Ascoltare alla radio una rassegna dei giornali fatta da Mario Deaglio è un’esperienza a parte. A differenza d’altri rassegnatori -editorialisti molto letti e frullatori del nulla, opinioniste militanti/petulanti, giovani lupi di redazione, eccetera- Deaglio presta il know-how del cattedratico, e un tono e un timbro di quando il Piemonte faceva l’Italia, a una vocazione a interrogarsi sul futuro. La sua è una rassegna che storicizza e profetizza. Non dice soltanto, come stamane, che “solo nel 2015 recupereremo i livelli di prima della crisi; ci aspettano cinque anni amari nei quali saremo sorpassati da paesi che stavano dietro di noi”. Dice anche che nello Stivale quasi tutti gli aspetti di sistema sono negativi, quelli politici peggio degli altri; che tutti noi, non solo la classe dirigente, dovremo concepire una soluzione grossa; che lui Deaglio ora come ora non la sa concepire.
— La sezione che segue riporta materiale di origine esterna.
Lemma wp___vm_munmap n s R1 a r R2 addr k (Q : Z → mm FS → Prop) :
  space ext fx n s (R1 ++ (a, r) :: R2) → 2 <= n < 2 ^ 64 → addr mod 4096 = 0 → 1 <= k →
  base r <= addr → addr + 4096 * k <= rend r →
  (∀ s' P R' m, R' ≡ₚ P ++ R1 ++ R2 → cut addr (addr + 4096 * k) r P →
    m = n ∨ (m = n - 1 ∧ base r < addr ∧ addr + 4096 * k < rend r) → space ext fx m s' R' →
    settings s' = settings s → Q 0 s') →
  wp (__vm_munmap free_other addr (4096 * k)) Q s.
Proof.
  intros HS Hn Hal Hk Hb He HQ. pose proof HS as [HS0 Hbk].
  assert (fits r) as Hf by exact (lay_fits _ _ _ _ (st_laid _ _ _ _ _ _ _ _ _ HS0) _ _ (elem_mid _ _ _)).
  pose proof (fits_bounds _ Hf). pose proof (fits_end _ Hf) as Hh. rewrite higher_half in Hh.
  unfold __vm_munmap. rewrite align_up2_page by lia.
  assert (page_of (4096 * k + 4095) = 4096 * k) as ->.
  { unfold page_of, PAGE_SIZE. rewrite (Z.add_comm (4096 * k)), (Z.mul_comm 4096 k), Z.mod_add by lia. change (4095 mod 4096) with 4095. lia. }
  rewrite (u64_small (addr + _)) by lia. wp_step. wp_step. set (bound := walk_bound _).
  cbn [munmap_loop]. rewrite (proj2 (Z.ltb_lt _ _)) by lia. cbn [negb]. wp_step.
  rewrite mask_page, page_of_aligned by lia. eapply search_only; [exact HS|done|exact Hk|apply size_to_pages_mul; lia|done|done|].
  wp_step. eapply (stage_get _ HS0); [apply elem_mid|]. wp_step. unfold do_vm_unmap, vm_find_region. wp_step.
  eapply (search_only _ _ _ _ _ _ _ _ 1); [exact HS|done|lia|done|done|lia|]. wp_step; [done|].
  wp_step. eapply wp_munmap_region; [exact HS|done|done|done|done|done|]. intros s1 P R' m HR Hcut Hm HS1. cbn beta iota.
  change (0 <? 0) with false. cbn iota. wp_step. eapply (stage_add_virtual _ HS1). intros s2 HS2. wp_step.
  assert (∀ s3, space ext fx m s3 R' ∧ settings s3 = settings s →
    wp (munmap_loop free_other bound addr (4096 * k) (addr + 4096 * k) (u64 (addr + 4096 * k))
         (u64 (4096 * k - 4096 * k))) Q s3) as Hend.
  { intros s3 [HS3 Hc3]. unfold bound, walk_bound. cbn [munmap_loop]. rewrite u64_small, (proj2 (Z.ltb_ge _ _)) by lia. cbn [negb]. wp_step.
    by eapply HQ. }
  assert (∀ x q, (x, q) ∈ R1 ++ R2 → is_Some (vmo q)) as Hbk'.
  { intros x q Hq. eapply (Hbk x). rewrite list.elem_of_app, list.elem_of_cons in *. tauto. }
  destruct (is_mapping_shared r) eqn:Er.
  - eapply (stage_add_shared _ HS2). intros s3 HS3. apply Hend.
    eapply (space_done _ _ _ _ a r _ _ _ _ _ _ _ HR Hcut Hbk'); [| |exact HS3]; rewrite ?Er; lia.
  - wp_step. apply Hend.
    eapply (space_done _ _ _ _ a r _ _ _ _ _ _ _ HR Hcut Hbk'); [| |exact HS2]; rewrite ?Er; lia.
Qed.

(** ** Unmapping a range *)

Section range.
Context (b k : Z) (Hb : 0 <= b) (Hal : b mod 4096 = 0) (Hk : 1 <= k) (Hend : b + 4096 * k <= VM_HIGHER_HALF).
Abbreviation e := (b + 4096 * k).

Definition touching R : nat := length (filter (λ x, touches b e x.2) R).

(** No region reaches into the range from below and ends inside it. *)
Definition no_straddle R : Prop := ∀ a r, (a, r) ∈ R → base r < b → b < rend r → e <= rend r.

Lemma touching_perm R R' : R ≡ₚ R' → touching R = touching R'.
Proof. intros E. unfold touching. by rewrite E. Qed.

Lemma touching_in R a r : (a, r) ∈ R → touches b e r → (1 <= touching R)%nat.
Proof.
  intros Hin Ht. unfold touching. destruct (filter _ R) eqn:E; simpl; [|lia].
  assert ((a, r) ∈ filter (λ x : Z * vm_region, touches b e x.2) R) as Hf by by apply list_elem_of_filter.
  rewrite E in Hf. by apply not_elem_of_nil in Hf.
Qed.

Lemma touching_none R : (∀ a r, (a, r) ∈ R → ¬ touches b e r) → touching R = 0%nat.
Proof.
  induction R as [|[a r] R IH]; intros Hno; [done|]. unfold touching. rewrite filter_cons, decide_False.
  - apply IH. intros x q Hq. eapply Hno. by right.
  - eapply Hno. by left.
Qed.

Lemma loop_stop n s R fuel len (Q : unit → mm FS → Prop) :
  space ext fx n s R → (∀ a r, (a, r) ∈ R → ¬ touches b e r) → len = 4096 * k → Q tt s →
  wp (unmap_range_loop free_other (Datatypes.S fuel) b len e) Q s.
Proof.
  intros [HS _] Hno -> HQ. rewrite higher_half in Hend. cbn [unmap_range_loop]. wp_step.
  eapply (wp_vm_search _ _ _ _ b k); [apply HS|lia|by rewrite page_of_aligned|rewrite size_to_pages_mul; lia|done|lia| |].
  - intros _. by wp_step.
  - intros a r Hr Ht. by destruct (Hno a r Hr).
Qed.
Dunque ascoltare Deaglio è ascoltare un profeta sconsolato, testimone di una verità piena di destino ma muta. Io e pochi altri ricaviamo la seguente conferma: maturano le condizioni perché gli Italiani riprendano, come altre volte nel passato, a inventare cose magari sbagliate ma telluriche, squassanti, non convenzionali, più creative rispetto a quelle degli altri: il Papato imperialista e antievangelico che nel secolo XII umiliò i grandi sovrani; il Rinascimento piacevole e meretricio; il teatro lirico; il fascismo. Fu pure invenzione grossa la trasformazione in impero del villaggio pastorale di Romolo e Remo, trasformazione che trafisse di stupore Theodor Mommsen.
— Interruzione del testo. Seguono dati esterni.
(** The caller chooses it, and what was there goes. *)
Lemma wp_vm_mmap_fixed n s R addr len k prot flags off (Q : Z + Z → mm FS → Prop) :
  space ext fx n s R → 3 <= n < 2 ^ 64 → 0 < addr → addr mod 4096 = 0 → addr + 4096 * k <= VM_HIGHER_HALF →
  4096 * k < 2 ^ 47 → no_straddle addr k R →
  vm_size_to_pages len = k → 1 <= k → has off (PAGE_SIZE - 1) = false →
  has flags MAP_ANONYMOUS = true → has flags MAP_FIXED = true →
  (∀ s' R', rlimit_as s < over rsize R' + 4096 * k → space ext fx (n - 1) s' R' → settings s' = settings s →
    (∀ x p, mapped R' x p ↔ mapped R x p ∧ ¬ (addr <= x < addr + 4096 * k)) → Q (inl ENOMEM) s') →
  (∀ s' R', space ext fx (n - 2) s' R' → settings s' = settings s →
    (∀ x p, mapped R' x p ↔ (addr <= x < addr + 4096 * k ∧ p = mmap_prot prot) ∨
       (mapped R x p ∧ ¬ (addr <= x < addr + 4096 * k))) → Q (inr addr) s') →
  wp (vm_mmap addr len prot flags None off) Q s.
Proof.
  intros HS Hn Hpos Hal Hend Hsz Hns Hlen Hk Hoff Han Hfx Q0 Q1. pose proof Hend as Hend'. rewrite higher_half in Hend'.
  unfold Vm.vm_mmap. rewrite Hoff, Hlen, Hfx. fold (mmap_prot prot).
  assert (is_higher_half addr = false) as Hhh by (unfold is_higher_half; rewrite higher_half; lia).
  unfold mmap_area. rewrite Hhh, (proj2 (Z.eqb_neq addr 0)) by lia. cbn [orb andb]. rewrite Hfx, pages_to_size_small by lia.
  do 2 wp_step. eapply wp_vm_unmap_every; [done|done|lia|done|done|done|exact HS|lia|done|].
  intros s1 R1 m Hm HS1 Hset1 Hmap1.
  assert (free_range addr k R1) as Hfr.
  { split; [by apply new_fits; [lia|..]|]. intros a r Hr Ht. destruct HS1 as [HS1 _].
    pose proof (fits_bounds _ (lay_fits _ _ _ _ (st_laid _ _ _ _ _ _ _ _ _ HS1) _ _ Hr)). unfold touches in Ht.
    destruct (Hmap1 (Z.max addr (base r)) (rwx r)) as [Hm1 _].
    destruct Hm1 as [_ Hno]; [exists a, r; split; [done|lia]|]. lia. }
  assert (rlimit_as s1 = rlimit_as s) as Erl by (by injection Hset1).
  wp_step. eapply (wp_create_region_at ext fx m s1 R1 addr k); [done..| |].
  - intros Hlim. do 2 wp_step. rewrite Erl in Hlim. eapply Q0; [exact Hlim| |done|done].
    destruct HS1 as [HS1 Hbk1]. split; [|done]. destruct HS1. split; try done. by eapply backed_mono; [|done]; lia.
  - intros Hlim. intros s2 a q L1 L2 HR Eb Ep Ew Em Ef Ev Hnew Hf HS2. cbn iota. wp_step.
    refine (wp_mmap_finish m s1 R1 addr k (mmap_prot prot) flags k (4096 * k) Q HS1 _ Han _ s2 a q L1 L2 HR Eb Ep Ew Em Ef Ev Hnew Hf HS2); [lia|].
    intros s' R' HS' Hset' Hext. eapply Q1.
    + destruct HS' as [HS' Hbk']. split; [|done]. destruct HS'. split; try done. by eapply backed_mono; [|done]; lia.
    + congruence.
    + intros x p. pose proof (Hext x p). pose proof (Hmap1 x p). tauto.
Qed.
End mmap.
Dopo sessantacinque anni e due o tre ‘repubbliche’, cioè cambi di assetti oligarchici e di patti tra gangster, abbiamo la certezza provata che questa politica necrotizza quasi tutto, senza scampo. Che una chirurgia aggressiva e impietosa sanerebbe molti mali: la consunzione etica, l’impotenza dei governi prigionieri dei ricatti elettorali, le parentopoli, il saccheggio generalizzato ogni giorno dell’anno. Su tutto ciò si concorda, ma si concorda anche -ossessivamente- che non c’è niente da fare. Che la montagna non andrà a Maometto.
Allora, se i politici di questa democrazia non si convertiranno mai al bene e non riformeranno mai nulla, non resta che demolire questa democrazia. E se la rivoluzione di popolo è impossibile, occorre la rivoluzione dall’alto, senza le urne, contro le urne. Ben più rivoluzione di quella di de Gaulle, la quale si accontentò di un poco che, grazie alle urne, durò poco.
Io e pochi altri crediamo che il potere dovrà passare dai pochi -gli oligarchi ladri- al popolo dei molti qualificati. Saranno impossibilitati a rubare, perché non eletti ma scelti dal sorteggio elettronico per rotazioni ravvicinate e sottoposte ai controlli implacabili di altri sorteggiati dal computer. Dovranno governare, per non più di un anno, i condannati al disinteresse, individuati random.. Le urne andranno sfasciate. Sono trappole per topi e reti per sardine.
Tutto ciò mai lo farà la classe politica. Lo farà, solo all’inizio, un Grande Eversore/Ostetrico il quale cambi ‘tutto’ con la forza trascinatrice della demagogia, oppure con la minaccia – basta quella- della forza. Se no, tenetevi la lebbra divoratrice. Voi giovani soprattutto, che restate prigionieri del passato, affezionati alle ideologie delle mummie.